(Data supplied begins)
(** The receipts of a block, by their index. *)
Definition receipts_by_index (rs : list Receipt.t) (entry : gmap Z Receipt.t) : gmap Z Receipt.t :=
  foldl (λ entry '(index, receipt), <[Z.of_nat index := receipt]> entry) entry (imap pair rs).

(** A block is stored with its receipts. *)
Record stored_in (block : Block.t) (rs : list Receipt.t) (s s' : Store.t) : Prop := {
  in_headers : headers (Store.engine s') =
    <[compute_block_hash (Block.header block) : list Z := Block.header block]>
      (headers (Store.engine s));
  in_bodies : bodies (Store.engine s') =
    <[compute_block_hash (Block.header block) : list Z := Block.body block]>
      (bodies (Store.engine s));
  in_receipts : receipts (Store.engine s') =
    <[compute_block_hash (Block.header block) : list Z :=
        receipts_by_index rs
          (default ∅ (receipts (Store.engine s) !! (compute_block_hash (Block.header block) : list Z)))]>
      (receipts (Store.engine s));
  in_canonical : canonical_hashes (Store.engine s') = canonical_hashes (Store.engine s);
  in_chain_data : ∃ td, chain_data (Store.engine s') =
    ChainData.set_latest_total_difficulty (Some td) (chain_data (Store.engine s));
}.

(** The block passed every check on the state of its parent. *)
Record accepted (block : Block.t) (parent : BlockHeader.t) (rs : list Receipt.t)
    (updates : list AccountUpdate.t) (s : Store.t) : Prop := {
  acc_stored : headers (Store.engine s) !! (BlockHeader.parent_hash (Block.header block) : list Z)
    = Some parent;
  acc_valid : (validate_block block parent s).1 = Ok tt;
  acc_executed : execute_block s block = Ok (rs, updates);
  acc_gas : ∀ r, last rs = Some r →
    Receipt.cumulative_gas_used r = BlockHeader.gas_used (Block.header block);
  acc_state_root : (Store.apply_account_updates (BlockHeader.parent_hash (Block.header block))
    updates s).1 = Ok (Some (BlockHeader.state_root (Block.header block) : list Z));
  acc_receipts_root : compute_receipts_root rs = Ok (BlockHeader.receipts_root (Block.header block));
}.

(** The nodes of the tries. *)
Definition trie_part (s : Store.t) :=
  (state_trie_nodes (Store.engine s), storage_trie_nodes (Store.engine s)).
(Data supplied ends)
_What is needed:_ Reproduce exactly what appears from the line containing "in_headers : headers" down to the final line of the data.

_Your response:_
  in_headers : headers (Store.engine s') =
    <[compute_block_hash (Block.header block) : list Z := Block.header block]>
      (headers (Store.engine s));
  in_bodies : bodies (Store.engine s') =
    <[compute_block_hash (Block.header block) : list Z := Block.body block]>
      (bodies (Store.engine s));
  in_receipts : receipts (Store.engine s') =
    <[compute_block_hash (Block.header block) : list Z :=
        receipts_by_index rs
          (default ∅ (receipts (Store.engine s) !! (compute_block_hash (Block.header block) : list Z)))]>
      (receipts (Store.engine s));
  in_canonical : canonical_hashes (Store.engine s') = canonical_hashes (Store.engine s);
  in_chain_data : ∃ td, chain_data (Store.engine s') =
    ChainData.set_latest_total_difficulty (Some td) (chain_data (Store.engine s));
}.

(** The block passed every check on the state of its parent. *)
Record accepted (block : Block.t) (parent : BlockHeader.t) (rs : list Receipt.t)
    (updates : list AccountUpdate.t) (s : Store.t) : Prop := {
  acc_stored : headers (Store.engine s) !! (BlockHeader.parent_hash (Block.header block) : list Z)
    = Some parent;
  acc_valid : (validate_block block parent s).1 = Ok tt;
  acc_executed : execute_block s block = Ok (rs, updates);
  acc_gas : ∀ r, last rs = Some r →
    Receipt.cumulative_gas_used r = BlockHeader.gas_used (Block.header block);
  acc_state_root : (Store.apply_account_updates (BlockHeader.parent_hash (Block.header block))
    updates s).1 = Ok (Some (BlockHeader.state_root (Block.header block) : list Z));
  acc_receipts_root : compute_receipts_root rs = Ok (BlockHeader.receipts_root (Block.header block));
}.

(** The nodes of the tries. *)
Definition trie_part (s : Store.t) :=
  (state_trie_nodes (Store.engine s), storage_trie_nodes (Store.engine s)).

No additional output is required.